Rothko never completed the commission. The story is that he felt they were works that should be seen by the ordinary man, not simply rich diners: that the space in the restaurant was too cramped for his vision of their hanging. This may well be true but I think these abstract works also show us a man who was not happy. He killed himself in 1970 as the first of his works arrived at the Tate.
Rothko’s death brought his works back to the attention of the art world: a whole new interest in his latest works grew. Rothko had wanted his works to create a sense of place. And hanging together as they do in the central room of the exhibition they certainly do. They are brooding, magnificent, deep and, well, kind of melancholy.
He had felt that the works should be looked at close up – as close as 18 inches from the surface – and I tried it. I’m sure other visitors – who quite sensibly stood well back as one would expect to be in order to see the whole canvas – thought I was short sighted, mad or both. But it gave me the feeling that I was really entering the painting. Like a dark cave. A doorway. That close you can see the built up layers of colour and feel that there is something more there. Something to ponder.
Rothko’s earlier paintings had used glorious exuberant colour. Specialists have researched the materials he has used for these Seagram murals by putting ultra-violet light behind them. The results show the layering of colours that have made up the finished canvas. The back-lit examples are absolutely stunning in their vibrant colour, wonderful shading and clarity. It’s difficult to believe that these are the basis for the Seagram murals.
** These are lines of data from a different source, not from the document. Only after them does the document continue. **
(** X21: the two price charts of the script draw the valid stocks and
    nothing else: on a merged table with unique labels, a ['Date'] column
    and stock columns that start with a finite price other than zero, both
    figures hold the empty trace of [px.line()] and then one added trace
    per column other than ['Date'] and ['sp500'], in column order; the added
    traces of the first carry the prices of the table, every added trace of
    the second starts at exactly 1. *)
Theorem price_charts_traces (merged_df : DataFrame) :
  wf_frame merged_df →
  "Date" ∈ columns merged_df →
  (∀ col s, (col, s) ∈ merged_df → col ≠ "Date" → col ≠ "sp500" →
     ∃ q, s !! 0%nat = Some (Fin q) ∧ q ≠ 0) →
  ∃ absolute normalized,
    price_charts merged_df
    = Returns (px_line_trace :: (add_scatter <$> absolute),
               px_line_trace :: (add_scatter <$> normalized)) ∧
    scatter_name <$> absolute = valid_stocks merged_df ∧
    scatter_name <$> normalized = valid_stocks merged_df ∧
    (∀ t, t ∈ absolute → (scatter_name t, scatter_y t) ∈ merged_df) ∧
    (∀ t, t ∈ normalized → scatter_y t !! 0%nat = Some (Fin 1)).
Proof.
  intros Hwf Hdate Hfirst.
  destruct (getitems_columns merged_df ("Date" :: valid_stocks merged_df) Hwf)
    as (sel & Hsel & Hkeys & Hsub).
  { intros c [->|[? _]%valid_stocks_elem]%elem_of_cons; done. }
  assert (wf_frame sel) as Hwfsel.
  { unfold wf_frame, columns. rewrite Hkeys. apply NoDup_cons. split.
    - by intros (_ & ? & _)%valid_stocks_elem.
    - by apply valid_stocks_NoDup. }
  assert (filter (λ c, c ≠ "Date") ("Date" :: valid_stocks merged_df)
          = valid_stocks merged_df) as Hnames.
  { rewrite filter_cons_False by (by intros ?). apply filter_Forall_id, Forall_forall.
    by intros c (_ & ? & _)%valid_stocks_elem. }
  assert (∀ c s, (c, s) ∈ sel → c ≠ "Date" →
          ∃ q, s !! 0%nat = Some (Fin q) ∧ q ≠ 0) as Hfirst'.
  { intros c s Hin Hc. apply (Hfirst c s); [by apply Hsub|done|].
    assert (c ∈ "Date" :: valid_stocks merged_df) as Hcv.
    { rewrite <-Hkeys. apply list_elem_of_fmap. by exists (c, s). }
    apply elem_of_cons in Hcv as [?|(_ & _ & ?)%valid_stocks_elem]; done. }
  destruct (getitem_Some sel "Date") as (x & Hx & _).
  { unfold columns. rewrite Hkeys. set_solver. }
  set (norm := (λ '(col, s), (col, normalize_col col s)) <$> sel).
  assert (normalize sel = Returns norm) as Hnorm.
  { apply normalize_columns; [done|]. intros c s Hin Hc.
    destruct (Hfirst' c s Hin Hc) as (q & Hq & _). by intros ->. }
  assert (wf_frame norm) as Hwfnorm.
  { unfold wf_frame, columns, norm. by rewrite (columns_fmap normalize_col). }
  destruct (getitem_Some norm "Date") as (x' & Hx' & _).
  { unfold columns, norm. rewrite (columns_fmap normalize_col), Hkeys. set_solver. }
  exists (traces_of x sel), (traces_of x' norm). split.
  { unfold price_charts, plot_df. rewrite Hsel. simpl.
    rewrite (interactive_plot_wf sel x Hwfsel Hx). simpl.
    rewrite Hnorm. simpl.
    by rewrite (interactive_plot_wf norm x' Hwfnorm Hx'). }
  split; [by rewrite traces_of_names; unfold columns; rewrite Hkeys|].
  split.
  { rewrite traces_of_names. unfold columns, norm.
    by rewrite (columns_fmap normalize_col), Hkeys. }
  split.
  - intros t (_ & _ & _ & Hin)%traces_of_elem. by apply Hsub.
  - intros t (_ & _ & Hc & Hin)%traces_of_elem.
    apply list_elem_of_fmap in Hin as ([c s] & [= Hname Hy] & Hin).
    rewrite Hname in Hc. rewrite Hy.
    destruct (Hfirst' c s Hin Hc) as (q & Hq & Hne).
    rewrite (normalize_col_first c s (Fin q)) by done.
    rewrite list_lookup_fmap, Hq. simpl. f_equal. by apply div_self.
Qed.

(** ** The columns of a download *)

Lemma prefix_lower (needle hay : string) :
  String.prefix needle hay = true →
  String.prefix (lower needle) (lower hay) = true.
Proof.
  revert hay. induction needle as [|a needle IH]; intros [|b hay]; simpl; try done.
  destruct (ascii_dec a b) as [->|]; [|done]. intros Hp.
  destruct (ascii_dec (lower_ascii b) (lower_ascii b)); [by apply IH|done].
Qed.

Lemma contains_unfold (needle hay : string) :
  contains needle hay
  = if String.prefix needle hay then true
    else match hay with
         | EmptyString => false
         | String _ rest => contains needle rest
         end.
Proof. by destruct hay. Qed.

Lemma contains_lower (needle hay : string) :
  contains needle hay = true → contains (lower needle) (lower hay) = true.
Proof.
  induction hay as [|b hay IH]; rewrite (contains_unfold needle);
    rewrite (contains_unfold (lower needle));
    destruct (String.prefix needle _) eqn:Hp.
  - intros _. by rewrite (prefix_lower _ _ Hp).
  - done.
  - intros _. by rewrite (prefix_lower _ _ Hp).
  - intros Hc. simpl. rewrite (IH Hc). by case_match.
Qed.

Lemma filter_ext_in {A} (P Q : A → Prop) `{!∀ x, Decision (P x), !∀ x, Decision (Q x)}
    (l : list A) :
  (∀ x, x ∈ l → P x ↔ Q x) → filter P l = filter Q l.
Proof.
  induction l as [|x l IH]; intros Hext; [done|].
  rewrite !filter_cons, IH by (intros; apply Hext; set_solver).
  apply decide_ext, Hext. set_solver.
Qed.

Lemma filter_nil_not_elem {A} (P : A → Prop) `{!∀ x, Decision (P x)} (l : list A) x :
  filter P l = [] → x ∈ l → ¬ P x.
Proof.
  intros Hnil Hin HP. assert (x ∈ filter P l) as Hx by (by apply list_elem_of_filter).
  rewrite Hnil in Hx. by apply elem_of_nil in Hx.
Qed.

(** X22: the date column is the first label that is ['index'] or holds
    ['date'] in any case: the other names of [possible_date_names] add
    nothing to the test on the lowered label. *)
Theorem find_date_column_first (cols : list string) :
  find_date_column cols
  = head (filter (λ col, col = "index" ∨ contains "date" (lower col) = true) cols).
Proof.
  induction cols as [|col cols IH]; [done|]. simpl.
  assert (col ∈ possible_date_names ∨ contains "date" (lower col) = true
          ↔ col = "index" ∨ contains "date" (lower col) = true) as Hiff.
  { split; [|unfold possible_date_names; set_solver].
    intros [Hin|?]; [|by right]. unfold possible_date_names in Hin.
    repeat (apply elem_of_cons in Hin as [->|Hin]); try (by right); [by left|].
    by apply elem_of_nil in Hin. }
  case_decide as Hc.
  - by rewrite filter_cons_True by (by apply Hiff).
  - rewrite filter_cons_False by (by rewrite <-Hiff). exact IH.
Qed.

(** X23: the close column is searched among the labels that hold ['close']
    in any case (the test on ['Close'] adds nothing); the second search only
    runs when there is none, and can then only find a label that holds both
    ['adj'] and ['price']. *)
Theorem close_columns_search (cols : list string) :
  close_columns cols
  = let close_cols := filter (λ col, contains "close" (lower col) = true) cols in
    if decide (close_cols = []) then
      filter (λ col, contains "adj" (lower col) = true
                     ∧ contains "price" (lower col) = true) cols
    else close_cols.
Proof.
  unfold close_columns.
  rewrite (list_filter_iff _ (λ col, contains "close" (lower col) = true)).
  2:{ intros col. split; [|by right]. intros [Hc|?]; [|done].
      by apply (contains_lower "Close" col). }
  simpl. case_decide as Hnil; [|done].
  apply filter_ext_in. intros col Hin.
  pose proof (filter_nil_not_elem _ _ col Hnil Hin). naive_solver.
Qed.










(** ** Loading the stocks *)

Lemma load_loop_acc (yf_download : string → Downloaded) (stocks : list string)
    (stock_dfs : list DataFrame) (failed_stocks : list string) :
  ∃ dfs,
    load_loop yf_download stocks stock_dfs failed_stocks
    = (stock_dfs ++ dfs,
       failed_stocks ++ filter (λ s, loads yf_download s ≠ true) stocks)
    ∧ Forall2 (λ s df, prepare_yfinance_data (yf_download s) s = Returns df)
        (filter (λ s, loads yf_download s = true) stocks) dfs.
Proof.
  revert stock_dfs failed_stocks.
  induction stocks as [|stock rest IH]; intros stock_dfs failed_stocks.
  { exists []. by rewrite !app_nil_r. }
  simpl.
  destruct (prepare_yfinance_data (yf_download stock) stock) as [df|e] eqn:Hrun.
  - assert (loads yf_download stock = true) as Hloads
      by (unfold loads; by rewrite Hrun).
    destruct (IH (stock_dfs ++ [df]) failed_stocks) as (dfs & -> & Hdfs).
    exists (df :: dfs). rewrite <-app_assoc.
    rewrite filter_cons_False by (by intros Hn; apply Hn).
    rewrite filter_cons_True by done. split; [done|]. by constructor.
  - assert (loads yf_download stock = false) as Hloads
      by (unfold loads; by rewrite Hrun).
    destruct (IH stock_dfs (failed_stocks ++ [stock])) as (dfs & -> & Hdfs).
    exists dfs. rewrite <-app_assoc.
    rewrite filter_cons_True by (by rewrite Hloads).
    by rewrite filter_cons_False by (by rewrite Hloads).
Qed.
I used to see Rothko’s paintings as landscapes (I suppose that’s an occupational hazard). But many of these later works are very similar, the only difference a change in the level of the horizon. And that change in level alters ones perception. Just as the subtle changes in colour do. Now, I think, the paintings are to make the spectator do just that: think.
There’s a great photo of Rothko sitting in his chair just contemplating his canvas. Is he thinking ‘What do I need to do: to add, to detract” or is he just sitting there meditating, monk-like, wondering what is in there. In that deep fathomless, bottomless, colour and shape. I suspect that he is: he’s thinking about life, the world, the universe and everything.
And I guess if his murals make us stop, and think deeply about these imponderables too, then that has to be a good thing in this too-busy-to-stop, no-time-to-do-it, running-late world we all inhabit.